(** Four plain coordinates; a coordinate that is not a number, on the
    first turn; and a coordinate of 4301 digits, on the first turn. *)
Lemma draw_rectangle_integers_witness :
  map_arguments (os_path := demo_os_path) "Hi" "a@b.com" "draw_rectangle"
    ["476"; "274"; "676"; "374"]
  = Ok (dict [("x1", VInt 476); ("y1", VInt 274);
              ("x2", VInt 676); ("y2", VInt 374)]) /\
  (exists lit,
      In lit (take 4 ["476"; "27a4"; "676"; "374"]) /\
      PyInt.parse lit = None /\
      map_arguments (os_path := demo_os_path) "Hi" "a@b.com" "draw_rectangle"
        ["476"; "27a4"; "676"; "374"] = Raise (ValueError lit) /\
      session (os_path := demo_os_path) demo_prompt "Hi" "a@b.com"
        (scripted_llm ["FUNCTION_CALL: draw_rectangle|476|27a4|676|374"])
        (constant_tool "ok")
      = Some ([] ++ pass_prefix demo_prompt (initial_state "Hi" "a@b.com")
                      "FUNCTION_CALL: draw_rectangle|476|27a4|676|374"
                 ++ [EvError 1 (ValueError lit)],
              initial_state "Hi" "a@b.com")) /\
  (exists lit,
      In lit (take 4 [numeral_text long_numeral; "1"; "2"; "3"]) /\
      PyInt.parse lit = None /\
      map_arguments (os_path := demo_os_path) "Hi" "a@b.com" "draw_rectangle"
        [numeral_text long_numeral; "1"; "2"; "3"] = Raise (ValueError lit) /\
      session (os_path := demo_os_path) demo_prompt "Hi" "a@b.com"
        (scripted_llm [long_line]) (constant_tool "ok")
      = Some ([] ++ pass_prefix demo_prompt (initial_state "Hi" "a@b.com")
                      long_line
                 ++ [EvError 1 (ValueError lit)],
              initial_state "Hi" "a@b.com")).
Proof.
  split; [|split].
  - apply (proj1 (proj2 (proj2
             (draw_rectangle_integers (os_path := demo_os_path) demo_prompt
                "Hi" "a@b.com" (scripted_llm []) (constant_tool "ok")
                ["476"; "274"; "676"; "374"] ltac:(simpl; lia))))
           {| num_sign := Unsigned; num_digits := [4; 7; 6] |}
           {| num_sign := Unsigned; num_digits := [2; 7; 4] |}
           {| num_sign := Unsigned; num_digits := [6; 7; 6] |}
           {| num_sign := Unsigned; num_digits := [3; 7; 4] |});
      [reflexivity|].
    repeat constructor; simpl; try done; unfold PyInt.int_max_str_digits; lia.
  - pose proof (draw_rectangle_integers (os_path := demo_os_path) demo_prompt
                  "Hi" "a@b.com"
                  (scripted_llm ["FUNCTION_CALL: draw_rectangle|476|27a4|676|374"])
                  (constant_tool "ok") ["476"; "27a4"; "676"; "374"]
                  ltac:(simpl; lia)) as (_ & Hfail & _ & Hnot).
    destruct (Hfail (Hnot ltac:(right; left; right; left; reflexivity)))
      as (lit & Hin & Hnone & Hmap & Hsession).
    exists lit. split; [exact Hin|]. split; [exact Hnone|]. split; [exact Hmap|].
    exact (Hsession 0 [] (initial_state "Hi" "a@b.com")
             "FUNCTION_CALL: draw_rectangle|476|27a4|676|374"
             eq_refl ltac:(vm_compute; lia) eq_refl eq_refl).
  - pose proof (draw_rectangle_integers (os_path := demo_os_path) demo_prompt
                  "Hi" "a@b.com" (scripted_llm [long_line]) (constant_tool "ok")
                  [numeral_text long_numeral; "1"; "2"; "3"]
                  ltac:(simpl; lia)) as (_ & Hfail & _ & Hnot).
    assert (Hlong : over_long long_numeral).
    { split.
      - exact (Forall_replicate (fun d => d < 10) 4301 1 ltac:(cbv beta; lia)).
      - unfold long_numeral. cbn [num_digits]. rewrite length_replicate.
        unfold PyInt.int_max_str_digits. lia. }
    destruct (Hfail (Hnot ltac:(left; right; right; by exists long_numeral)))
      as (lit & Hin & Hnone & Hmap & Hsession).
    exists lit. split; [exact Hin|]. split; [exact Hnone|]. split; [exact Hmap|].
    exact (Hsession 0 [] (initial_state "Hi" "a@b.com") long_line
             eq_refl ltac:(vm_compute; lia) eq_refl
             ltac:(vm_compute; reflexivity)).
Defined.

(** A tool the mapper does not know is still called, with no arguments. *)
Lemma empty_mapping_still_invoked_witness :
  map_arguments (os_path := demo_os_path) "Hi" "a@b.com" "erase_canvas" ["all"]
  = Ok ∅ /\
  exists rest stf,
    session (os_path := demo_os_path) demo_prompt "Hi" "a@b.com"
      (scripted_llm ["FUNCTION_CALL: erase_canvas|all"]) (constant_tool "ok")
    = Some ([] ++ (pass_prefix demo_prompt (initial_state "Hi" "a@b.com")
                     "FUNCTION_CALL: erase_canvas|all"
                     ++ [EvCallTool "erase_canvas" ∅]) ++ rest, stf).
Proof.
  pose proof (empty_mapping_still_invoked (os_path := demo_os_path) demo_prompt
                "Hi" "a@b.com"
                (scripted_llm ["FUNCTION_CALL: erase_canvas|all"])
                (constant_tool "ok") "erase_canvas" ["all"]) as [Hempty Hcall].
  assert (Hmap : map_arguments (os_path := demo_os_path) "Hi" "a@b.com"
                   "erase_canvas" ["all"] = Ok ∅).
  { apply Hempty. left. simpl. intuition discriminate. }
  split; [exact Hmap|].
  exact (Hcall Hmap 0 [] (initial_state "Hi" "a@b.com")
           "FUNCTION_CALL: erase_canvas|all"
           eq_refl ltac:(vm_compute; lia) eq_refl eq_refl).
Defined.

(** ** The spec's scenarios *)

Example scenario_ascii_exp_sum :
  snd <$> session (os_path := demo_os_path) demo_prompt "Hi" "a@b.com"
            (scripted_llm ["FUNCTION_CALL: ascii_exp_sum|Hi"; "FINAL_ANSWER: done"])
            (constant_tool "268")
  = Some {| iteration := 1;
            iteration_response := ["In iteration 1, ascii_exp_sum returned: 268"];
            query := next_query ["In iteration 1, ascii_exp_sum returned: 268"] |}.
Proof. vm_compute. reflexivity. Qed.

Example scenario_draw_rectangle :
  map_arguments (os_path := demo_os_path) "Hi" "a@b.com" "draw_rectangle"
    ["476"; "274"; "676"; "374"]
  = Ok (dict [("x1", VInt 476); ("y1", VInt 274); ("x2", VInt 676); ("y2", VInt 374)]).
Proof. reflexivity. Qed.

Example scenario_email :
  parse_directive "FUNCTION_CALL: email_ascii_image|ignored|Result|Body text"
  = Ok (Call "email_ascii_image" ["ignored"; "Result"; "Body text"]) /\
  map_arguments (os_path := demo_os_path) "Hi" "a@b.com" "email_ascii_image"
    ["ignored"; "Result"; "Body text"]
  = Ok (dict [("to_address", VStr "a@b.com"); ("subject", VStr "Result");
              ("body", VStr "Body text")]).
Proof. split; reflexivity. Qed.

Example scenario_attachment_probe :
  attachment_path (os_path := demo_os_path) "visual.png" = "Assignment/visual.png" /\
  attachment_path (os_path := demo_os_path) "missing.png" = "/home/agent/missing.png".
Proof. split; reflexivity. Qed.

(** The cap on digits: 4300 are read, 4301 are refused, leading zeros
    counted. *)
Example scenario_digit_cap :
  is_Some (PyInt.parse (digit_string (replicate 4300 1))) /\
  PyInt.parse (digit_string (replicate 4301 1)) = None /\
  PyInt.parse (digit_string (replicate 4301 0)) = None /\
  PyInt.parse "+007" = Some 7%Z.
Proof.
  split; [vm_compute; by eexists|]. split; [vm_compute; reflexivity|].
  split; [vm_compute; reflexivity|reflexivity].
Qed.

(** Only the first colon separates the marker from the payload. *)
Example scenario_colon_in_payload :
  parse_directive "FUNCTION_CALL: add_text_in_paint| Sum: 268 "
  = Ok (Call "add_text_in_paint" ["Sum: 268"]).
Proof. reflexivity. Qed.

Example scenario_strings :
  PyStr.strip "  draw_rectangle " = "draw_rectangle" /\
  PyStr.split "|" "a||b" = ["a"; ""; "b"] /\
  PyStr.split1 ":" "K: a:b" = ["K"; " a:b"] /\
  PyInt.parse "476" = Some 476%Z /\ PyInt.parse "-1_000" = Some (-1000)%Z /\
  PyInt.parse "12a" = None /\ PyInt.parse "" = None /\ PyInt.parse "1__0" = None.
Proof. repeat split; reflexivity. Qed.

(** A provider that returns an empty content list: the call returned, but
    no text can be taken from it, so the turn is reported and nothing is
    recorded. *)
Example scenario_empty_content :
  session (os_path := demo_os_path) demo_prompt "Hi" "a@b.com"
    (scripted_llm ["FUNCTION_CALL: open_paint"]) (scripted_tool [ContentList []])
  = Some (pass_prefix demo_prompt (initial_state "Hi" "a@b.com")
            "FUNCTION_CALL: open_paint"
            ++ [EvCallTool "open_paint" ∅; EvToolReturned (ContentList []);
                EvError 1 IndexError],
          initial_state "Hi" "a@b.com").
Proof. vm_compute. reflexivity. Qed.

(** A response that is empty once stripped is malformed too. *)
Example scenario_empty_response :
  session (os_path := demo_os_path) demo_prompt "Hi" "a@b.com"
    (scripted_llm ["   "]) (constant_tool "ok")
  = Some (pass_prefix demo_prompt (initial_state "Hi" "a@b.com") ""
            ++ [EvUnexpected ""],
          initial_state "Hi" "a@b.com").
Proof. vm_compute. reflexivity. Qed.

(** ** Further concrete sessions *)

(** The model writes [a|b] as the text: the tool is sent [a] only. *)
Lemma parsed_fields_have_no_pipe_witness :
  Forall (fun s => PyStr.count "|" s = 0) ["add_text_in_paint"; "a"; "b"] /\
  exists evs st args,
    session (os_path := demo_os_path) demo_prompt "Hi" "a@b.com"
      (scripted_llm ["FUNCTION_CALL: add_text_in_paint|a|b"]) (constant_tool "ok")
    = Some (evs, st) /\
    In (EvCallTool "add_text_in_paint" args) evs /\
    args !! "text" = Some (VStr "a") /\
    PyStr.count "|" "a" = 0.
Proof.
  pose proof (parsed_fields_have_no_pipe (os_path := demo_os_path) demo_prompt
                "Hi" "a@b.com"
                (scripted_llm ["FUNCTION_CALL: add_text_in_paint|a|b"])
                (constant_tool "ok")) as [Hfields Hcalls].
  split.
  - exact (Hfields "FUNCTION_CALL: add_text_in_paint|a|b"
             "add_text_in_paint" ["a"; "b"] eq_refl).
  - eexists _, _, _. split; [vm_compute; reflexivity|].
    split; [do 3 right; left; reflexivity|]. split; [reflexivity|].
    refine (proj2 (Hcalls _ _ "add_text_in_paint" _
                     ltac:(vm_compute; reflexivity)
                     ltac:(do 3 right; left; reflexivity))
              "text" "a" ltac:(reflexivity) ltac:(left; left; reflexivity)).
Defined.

* * * *

**WHAT THE EXERCISE ASKS**: The required answer is each line of the data in which the word "Hcalls" appears.

**ANSWER SECTION**:
                (constant_tool "ok")) as [Hfields Hcalls].
    refine (proj2 (Hcalls _ _ "add_text_in_paint" _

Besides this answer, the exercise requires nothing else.